═══ THE INPUT ═══
(** * West Highland Way map: route extractor and geometry cleaning pipeline

    A shallow embedding of [src/utils.py], [src/extract.py] and, of
    [src/generate_map.py], the [classify] function, the nature layer and
    the points of interest.

    - Areas, distances and tolerances are Python floats in the source.  They
      are modelled as canonical rationals [Qc]: the comparison the code
      makes on them ([>]) is exact on numbers, and not-a-number does not
      arise from the area of a geometry.
    - The geometry kernel (shapely, pyproj) is not code of the repository; it
      is the interface [Geometry], and every statement about the pipeline is
      made for an arbitrary implementation of it.
    - A (Geo)DataFrame is a list of rows in index order, together with the
      ordered list of its attribute columns and its reference frame.
    - Coordinates read from a KML document are IEEE binary64 values
      ([spec_float]), because their textual form depends on whether they are
      finite.
    - The text of a KML element is a sequence of Unicode code points, as a
      Python [str] is: [split()] and [strip()] separate on every character
      that [str.isspace] accepts, not on the ASCII blanks alone. *)

From Stdlib Require Import QArith Qcanon Ascii String Floats.SpecFloat.
From Stdlib Require OrderedTypeEx.
From stdpp Require Import base option numbers list sorting gmap strings.

Local Open Scope string_scope.
Local Open Scope Qc_scope.

(** ** The geometry kernel *)

(** What the pipeline calls on shapely geometries (through geopandas'
    GeoSeries, which applies each operation row by row). *)
Class Geometry := {
  geom : Type;
  (** [g.area] *)
  area : geom → Qc;
  (** [g.buffer(d)]; a negative [d] erodes. *)
  buffer : geom → Qc → geom;
  (** [g.simplify(tol, preserve_topology=True)] *)
  simplify : geom → Qc → geom;
  (** the coordinate transformation that [to_crs] applies between two
      different frames *)
  transform : string → string → geom → geom;
  (** [shapely.unary_union] of a series of geometries *)
  unary_union : list geom → geom;
  (** [Some parts] when the geometry is a [MultiPolygon], with [parts] its
      [.geoms]; [None] for every other geometry type *)
  multi_geoms : geom → option (list geom);
}.

(** ** Data frames *)

(** A cell of an attribute column. *)
Inductive value :=
  | VStr (s : string)
  | VNum (x : Qc)
  | VNaN.

Global Instance value_eq_dec : EqDecision value.
Proof. solve_decision. Defined.

(** ** Exceptions *)

Inductive exn :=
  | KeyError (key : string)
  | ValueError (msg : string)
  | AttributeError (msg : string)
  | IndexError (msg : string)
  | OSError (msg : string).

Inductive result (A : Type) :=
  | Ok (a : A)
  | Raise (e : exn).
Arguments Ok {A} a.
Arguments Raise {A} e.

Definition bind {A B} (m : result A) (k : A → result B) : result B :=
  match m with
  | Ok a => k a
  | Raise e => Raise e
  end.

Section Frames.
Context `{G : Geometry}.

(** One row: the active geometry column (named "geometry") and the other
    cells by column name.  A column without an entry in [cells] holds a
    missing value in that row.  A frame carries its reference frame, as the
    frames read from OpenStreetMap or from a cached file do. *)
Record row := Row {
  geometry : geom;
  cells : gmap string value;
}.

Record GeoDataFrame := Frame {
  crs : string;
  columns : list string;
  rows : list row;
}.

(** What [to_crs] does to one geometry: nothing when the frame is already
    in the target reference, the transformation otherwise.  A reference
    frame is identified by its name. *)
Definition reproject (src dst : string) (g : geom) : geom :=
  if decide (src = dst) then g else transform src dst g.

(** [gdf.to_crs(target)]: reprojects the geometry column from the frame's
    own reference to [target]. *)
Definition to_crs (gdf : GeoDataFrame) (target : string) : GeoDataFrame :=
  {| crs := target;
     columns := columns gdf;
     rows := (λ r, {| geometry := reproject (crs gdf) target (geometry r);
                       cells := cells r |}) <$> rows gdf |}.

(** [gdf.geometry]: the geometry column as a series. *)
Definition geometry_series (gdf : GeoDataFrame) : list geom :=
  geometry <$> rows gdf.

(** [series.area], [series.buffer(d)], [series.simplify(tol, ...)] *)
Definition series_area (s : list geom) : list Qc := area <$> s.
Definition series_buffer (s : list geom) (d : Qc) : list geom :=
  (λ g, buffer g d) <$> s.
Definition series_simplify (s : list geom) (tol : Qc) : list geom :=
  (λ g, simplify g tol) <$> s.

(** The column labels after [df[c] = ...]: an existing column keeps its
    place, a new one is appended. *)
Definition columns_set (c : string) (cols : list string) : list string :=
  if decide (c ∈ cols) then cols else (cols ++ [c])%list.

(** [gdf[c] = series] for a numeric series on the same index. *)
Definition setitem_num (gdf : GeoDataFrame) (c : string) (s : list Qc)
    : GeoDataFrame :=
  {| crs := crs gdf;
     columns := columns_set c (columns gdf);
     rows := zip_with (λ r x, {| geometry := geometry r;
                                 cells := <[c := VNum x]> (cells r) |})
                      (rows gdf) s |}.

(** [gdf["geometry"] = series] for a geometry series on the same index. *)
Definition setitem_geometry (gdf : GeoDataFrame) (s : list geom)
    : GeoDataFrame :=
  {| crs := crs gdf;
     columns := columns gdf;
     rows := zip_with (λ r g, {| geometry := g; cells := cells r |})
                      (rows gdf) s |}.

(** [gdf[c]] read as a column of cells. *)
Definition getitem (gdf : GeoDataFrame) (c : string) : list value :=
  (λ r, default VNaN (cells r !! c)) <$> rows gdf.

(** [series > x] on a column of numbers: a missing value compares false. *)
Definition value_gt (x : Qc) (v : value) : bool :=
  match v with
  | VNum a => bool_decide (x < a)
  | _ => false
  end.
Definition series_gt (s : list value) (x : Qc) : list bool :=
  value_gt x <$> s.

(** [gdf[mask]]: the rows where the boolean mask is true, in order. *)
Fixpoint mask_select (rs : list row) (mask : list bool) : list row :=
  match rs, mask with
  | r :: rs', b :: mask' =>
      if b then r :: mask_select rs' mask' else mask_select rs' mask'
  | _, _ => []
  end.
Definition getitem_mask (gdf : GeoDataFrame) (mask : list bool)
    : GeoDataFrame :=
  {| crs := crs gdf; columns := columns gdf;
     rows := mask_select (rows gdf) mask |}.

(** ** [utils.filter_and_smooth_geometries] *)

Definition filter_and_smooth_geometries
    (gdf : GeoDataFrame)
    (area_threshold_m2 smooth_strength_m simplify_factor : Qc)
    (input_crs working_crs : string) : GeoDataFrame :=
  (* gdf_m = gdf.to_crs(working_crs) *)
  let gdf_m := to_crs gdf working_crs in
  (* gdf_m["area_m2"] = gdf_m.geometry.area *)
  let gdf_m := setitem_num gdf_m "area_m2"
                 (series_area (geometry_series gdf_m)) in
  (* gdf_filtered = gdf_m[gdf_m["area_m2"] > area_threshold_m2].copy() *)
  let gdf_filtered :=
    getitem_mask gdf_m
      (series_gt (getitem gdf_m "area_m2") area_threshold_m2) in
  (* gdf_filtered["geometry"] =
       gdf_filtered.geometry.buffer(s).buffer(-s) *)
  let gdf_filtered :=
    setitem_geometry gdf_filtered
      (series_buffer
         (series_buffer (geometry_series gdf_filtered) smooth_strength_m)
         (- smooth_strength_m)) in
  (* gdf_filtered["geometry"] = gdf_filtered.geometry.simplify(...) *)
  let gdf_filtered :=
    setitem_geometry gdf_filtered
      (series_simplify (geometry_series gdf_filtered) simplify_factor) in
  (* gdf_final = gdf_filtered.to_crs(input_crs) *)
  to_crs gdf_filtered input_crs.

(** ** Grouping by the category column *)

(** The group key of a row: its category label.  Labels are strings (they
    are written by [classify]); [groupby] skips rows whose key is
    missing.  A frame with a label that is a number is outside what this
    models. *)
Definition category_of (r : row) : option string :=
  match cells r !! "category" with
  | Some (VStr c) => Some c
  | _ => None
  end.

(** Insertion into the sorted list of distinct keys ([groupby] sorts its
    keys). *)
Fixpoint insert_key (k : string) (ks : list string) : list string :=
  match ks with
  | [] => [k]
  | k' :: ks' =>
      match String.compare k k' with
      | Lt => k :: ks
      | Eq => ks
      | Gt => k' :: insert_key k ks'
      end
  end.

Definition group_keys (rs : list row) : list string :=
  foldr (λ r ks, from_option (λ k, insert_key k ks) ks (category_of r))
        [] rs.

(** [gdf.groupby("category")]: the pairs (key, sub-frame), keys ascending,
    each sub-frame in the frame's row order. *)
Definition groupby_category (gdf : GeoDataFrame)
    : result (list (string * GeoDataFrame)) :=
  if decide ("category" ∈ columns gdf) then
    Ok ((λ k, (k, {| crs := crs gdf; columns := columns gdf;
                      rows := filter (λ r, category_of r = Some k)
                                     (rows gdf) |}))
          <$> group_keys (rows gdf))
  else Raise (KeyError "category").

(** A record appended to [final_geoms]:
    [{"category": cat, "geometry": geom}]. *)
Record styled := Styled {
  styled_category : string;
  styled_geometry : geom;
}.

(** [gpd.GeoDataFrame(records, crs=...)] on a list of such records.  The
    columns of the frame are the keys of the records; with no record there
    is no column at all, hence no geometry column to carry the reference
    frame, and geopandas refuses ("Assigning CRS to a GeoDataFrame without
    a geometry column is not supported"). *)
Definition GeoDataFrame_of_records (recs : list styled) (crs : string)
    : result GeoDataFrame :=
  match recs with
  | [] => Raise (ValueError "Assigning CRS to a GeoDataFrame without a geometry column is not supported")
  | _ :: _ =>
      Ok {| crs := crs;
            columns := ["category"];
            rows := (λ s, {| geometry := styled_geometry s;
                             cells := {[ "category" :=
                                         VStr (styled_category s) ]} |})
                    <$> recs |}
  end.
═══
THE PROBLEM: Reproduce the entries exactly, but only from their first line to the line holding "different frames *)", with that last line kept.

EXERCISE ANSWER:
(** * West Highland Way map: route extractor and geometry cleaning pipeline

    A shallow embedding of [src/utils.py], [src/extract.py] and, of
    [src/generate_map.py], the [classify] function, the nature layer and
    the points of interest.

    - Areas, distances and tolerances are Python floats in the source.  They
      are modelled as canonical rationals [Qc]: the comparison the code
      makes on them ([>]) is exact on numbers, and not-a-number does not
      arise from the area of a geometry.
    - The geometry kernel (shapely, pyproj) is not code of the repository; it
      is the interface [Geometry], and every statement about the pipeline is
      made for an arbitrary implementation of it.
    - A (Geo)DataFrame is a list of rows in index order, together with the
      ordered list of its attribute columns and its reference frame.
    - Coordinates read from a KML document are IEEE binary64 values
      ([spec_float]), because their textual form depends on whether they are
      finite.
    - The text of a KML element is a sequence of Unicode code points, as a
      Python [str] is: [split()] and [strip()] separate on every character
      that [str.isspace] accepts, not on the ASCII blanks alone. *)

From Stdlib Require Import QArith Qcanon Ascii String Floats.SpecFloat.
From Stdlib Require OrderedTypeEx.
From stdpp Require Import base option numbers list sorting gmap strings.

Local Open Scope string_scope.
Local Open Scope Qc_scope.

(** ** The geometry kernel *)

(** What the pipeline calls on shapely geometries (through geopandas'
    GeoSeries, which applies each operation row by row). *)
Class Geometry := {
  geom : Type;
  (** [g.area] *)
  area : geom → Qc;
  (** [g.buffer(d)]; a negative [d] erodes. *)
  buffer : geom → Qc → geom;
  (** [g.simplify(tol, preserve_topology=True)] *)
  simplify : geom → Qc → geom;
  (** the coordinate transformation that [to_crs] applies between two
      different frames *)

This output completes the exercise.